EVAN DANDO, RHETT MILLER, CONSONANT at Avalon, September 25
For those who haven’t braved the revamped, renamed Avalon: It’s the Palace you know and tolerate, gussied up with op-art carpeting, comfier balcony seating and annoyingly blocked-off VIP areas, though what VIPs were expected on a Miller-sponsored weeknight, I can’t tell you. No points whatsoever to venue or promoter for forcing Consonant onstage, unbilled, at an insulting 7:30, preventing a still-gathering crowd from discovering Mission of Burma co-founder Clint Conley’s passionately wise new songs.
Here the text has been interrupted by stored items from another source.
(** * Pj3/Ex3.py: user-based collaborative filtering

    A shallow embedding of [load_ratings], [cosine_similarity] and
    [recommend] from [src/Pj3/Ex3.py], and the properties the
    specification states about them.  [save_recommendations] and [main]
    only read the console and write files and are not embedded.

    Conventions of the embedding.
    - Numbers.  The specification's data model takes a score to be a real
      number and states its numeric properties over real arithmetic, so
      Python numbers are embedded as [R]: [math.sqrt] is [sqrt] on
      non-negative arguments, [round(x, 2)] is rounding to the nearest
      hundredth with ties going to the even neighbour.  Comparisons of
      reals are decided by the axioms of the real numbers; the code is run
      on example stores by rewriting, in the last part of the file.
    - Dictionaries.  A Python [dict] keeps insertion order and the code
      iterates over it, so a dictionary is an association list with the
      entries in insertion order; the keys of a well-formed dictionary are
      pairwise distinct ([dict_wf]).
    - Sets.  [set(a.keys()) & set(b.keys())] is a [gset string]; its
      iteration order is the one of [elements].
    - Exceptions.  Python code that can raise returns a [result]; the
      theorems below show which exceptions cannot occur.
    - Output.  What the code prints is returned as a list of [stdout_line];
      the [logging.info] call of [recommend] has no influence on the
      returned value and is left out. *)

From Stdlib Require Import Reals Lra Lia ZArith.
From Stdlib Require Floats.
From stdpp Require Import base option list sorting strings gmap.
(** The outcome of [parseAndStoreSuggestion]: it throws with the object
    unchanged, or stores one validated suggestion for [task] at [uid]. *)
Lemma parseAndStore_cases (resp : text) (uid : string) (task : Task) (st : Focus) :
  (exists e, parseAndStoreSuggestion resp uid task st = (st, inl e)) \/
  (exists s, extractSuggestion resp = inr s /\ all_validators s = true /\
     parseAndStoreSuggestion resp uid task st =
       ({| currentTasks := currentTasks st;
           suggestions := <[uid := {| forTask := task; suggestionText := s |}]>
                            (suggestions st) |}, inr tt)).
Proof.
  unfold parseAndStoreSuggestion.
  destruct (extractSuggestion resp) as [e | s]; [left; now exists e |].
  unfold bindM, validateIsActionableM, validateIsShortM, validateIsSingleSentenceM,
    all_validators.
  destruct (validateIsActionable s) eqn:HA; [| left; eexists; reflexivity].
  destruct (validateIsShort s) eqn:HS; [| left; eexists; reflexivity].
  destruct (validateIsSingleSentence s) eqn:HSS; [| left; eexists; reflexivity].
  right. exists s. rewrite HA, HS, HSS. repeat split.
Qed.
(** The handler on a well-formed message, every call returning. *)
Lemma process_message_charts (json_loads : string -> outcome pyval)
    (message : string) (items : list (string * pyval)) (w : world) :
  json_loads message = Ret (PDict items) ->
  has_int (season_of items) -> hashable (author_of items) = true ->
  Forall has_int (map fst (season_counts w)) ->
  nonneg (season_counts w) ->
  (forall season, season_total (season_counts w) season < 2 ^ 53 - 1) ->
  let r := process_message json_loads message w in
  fst r = Ret tt /\
  (exists cs, chart (snd r) = chart w ++ AxClear :: cs /\ In PltDraw cs) /\
  (exists records, logged (snd r) = records ++ [(INFO, ChartUpdated message)]) /\
  Forall has_int (map fst (season_counts (snd r))) /\
  nonneg (season_counts (snd r)) /\
  (forall season, season_total (season_counts (snd r)) season < 2 ^ 53).
Proof.
  intros Hl [n Hs] Ha Hint Hn Hb. cbv zeta.
  pose proof (py_int_hashable _ _ Hs) as Hhs.
  set (t' := incremented (season_of items) (author_of items) (season_counts w)).
  assert (Hint' : Forall has_int (map fst t'))
    by (apply has_int_incremented; [exists n; exact Hs | exact Hint]).
  assert (Hn' : nonneg t') by (apply nonneg_incremented, Hn).
  assert (Hb' : forall season, season_total t' season < 2 ^ 53).
  { intros season. unfold t'. rewrite season_total_incremented.
    specialize (Hb season).
    destruct (hashable (season_of items) && hashable (author_of items)
              && key_eqb (season_of items) season); lia. }
  pose proof (update_chart_run_completes t' Hint' Hn' (fun season _ => Hb' season)) as Hret.
  destruct (update_chart_redraw t') as (cs & Hcs & Hdraw).
  rewrite process_message_is_with.
  rewrite (process_message_with_eq update_chart update_chart_reads), Hl.
  cbv zeta. rewrite Hhs, Ha. cbn [andb]. fold t'. rewrite Hret, Hcs.
  cbn [fst snd with_log with_calls with_counts chart logged season_counts].
  split; [reflexivity|]. split; [exists cs; split; [reflexivity | apply Hdraw, Hret]|].
  split; [eexists; reflexivity|]. auto.
Qed.
(** X5.  [gcd], the same loop in the fixed and in the parity-backtracking
    variant, returns for any two integers a number whose absolute value is
    their greatest common divisor, and for non-negative arguments the
    greatest common divisor itself.  (With a negative argument the result
    can be negative: [gcd (4, -6)] is -2.) *)
Theorem gcd_of_integers (fuel : nat) (a b : Z) :
  (Z.to_nat (Z.abs b) < fuel)%nat ->
  exists g, Fixed.gcd fuel a b = Some g
            /\ Backtrack.gcd fuel a b = Some g
            /\ Z.abs g = Z.gcd a b
            /\ (0 <= a -> 0 <= b -> g = Z.gcd a b).
Proof.
  intros Hfuel. destruct (gcd_signed fuel a b Hfuel) as (g & Hg & Habs).
  exists g. repeat split; try assumption.
  intros Ha Hb. rewrite gcd_returns in Hg by lia. congruence.
Qed.

Lemma gcd_of_integers_witness :
  exists g, Fixed.gcd 10 4 (-6) = Some g
            /\ Backtrack.gcd 10 4 (-6) = Some g
            /\ Z.abs g = Z.gcd 4 (-6)
            /\ (0 <= 4 -> 0 <= -6 -> g = Z.gcd 4 (-6)).
Proof.
  apply (gcd_of_integers 10 4 (-6)). apply Nat.ltb_lt. reflexivity.
Defined.
(** * vtool: the vulnerability classification core, embedded and verified

    A shallow embedding of the analysis pipeline of the server
    (manifestParser.js, reachabilityAnalyzer.js, falsePositiveDetector.js,
    jsonGenerator.js) and the properties stated about it.

    Conventions of the embedding.
    - JavaScript strings are [string]s over ASCII text: case mapping acts on
      [A-Z]/[a-z], the white space class is the ASCII one, and bytes above 127
      are opaque symbols.
    - A string field that JavaScript reads through [x || d] or [!x] is a
      [string] whose empty value stands for both a missing and an empty field
      (both are falsy).
    - A JavaScript object iterated with [Object.entries] is the list of its
      entries in iteration order; an object indexed by key is a [gmap].
    - Integers are [nat]; the only genuinely fractional computation, the
      false-positive rate, is carried out on binary64 numbers. *)

From Stdlib Require Import ZArith Floats Ascii String List Bool Lia.
From stdpp Require Import gmap strings list.

Local Open Scope string_scope.
Local Open Scope list_scope.

(** ** JavaScript string primitives *)

Module JS.

Definition code (c : ascii) : nat := nat_of_ascii c.

Definition between (lo hi : nat) (c : ascii) : bool :=
  Nat.leb lo (code c) && Nat.leb (code c) hi.

(** [\d], [\w] and [\s] on ASCII text. *)
Definition isDigit (c : ascii) : bool := between 48 57 c.
Definition isUpper (c : ascii) : bool := between 65 90 c.
Definition isLower (c : ascii) : bool := between 97 122 c.
Definition isWord (c : ascii) : bool :=
  isDigit c || isUpper c || isLower c || Nat.eqb (code c) 95.
Definition isSpace (c : ascii) : bool :=
  Nat.eqb (code c) 32 || between 9 13 c.

Definition isChar (a : ascii) (c : ascii) : bool := Ascii.eqb a c.

Definition lowerChar (c : ascii) : ascii :=
  if isUpper c then ascii_of_nat (code c + 32) else c.
Definition upperChar (c : ascii) : ascii :=
  if isLower c then ascii_of_nat (code c - 32) else c.

Fixpoint mapChars (f : ascii -> ascii) (s : string) : string :=
  match s with
  | EmptyString => EmptyString
  | String c s' => String (f c) (mapChars f s')
  end.

Definition toLowerCase : string -> string := mapChars lowerChar.
Definition toUpperCase : string -> string := mapChars upperChar.

(** [s.replace(/[class]/g, '')]: every character of the class is dropped. *)
Fixpoint removeAll (p : ascii -> bool) (s : string) : string :=
  match s with
  | EmptyString => EmptyString
  | String c s' => if p c then removeAll p s' else String c (removeAll p s')
  end.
The lengthy acoustic set by Old 97 front man Rhett Miller mixed band material, songs from his 2002 solo album, The Instigator(an uneven bid to fly the alt-country coop), and a few unrecorded numbers. But without the 97’s tough backing, Miller overcompensated, hacking away at breakneck speed and headbanging — he’s got the locks for it — as though something were happening up there that just plain wasn’t. Best in show: “The New Kid,” an incredibly bitter meditation on fame (“You’ll get carried away/You will be replaced”) with a sweeping, Smiths-worthy chorus.
Miller needed a band; Evan Dando could have left his at home. His show-closing spot was loose but affecting, especially on the Hank Williams–simple “Why Do You Do This to Yourself?” and the Lemonheads’ featherweight “Into Your Arms.” But the earlier electric portion was rife with the midtempo monotony that made people justifiably sick of “alternative rock” in the first place. Guitarist Chris Brokaw (also of Consonant) managed a few fiery leads, but he was outmatched by a profoundly uninventive rhythm section and Dando’s disengaged vocals. It’s great that Dando — who could tell Miller some Next Big Thing stories — has survived a decade of drugs and seclusion, but if his second act’s this dull, it’s no victory for his fans. (Franklin Bruno)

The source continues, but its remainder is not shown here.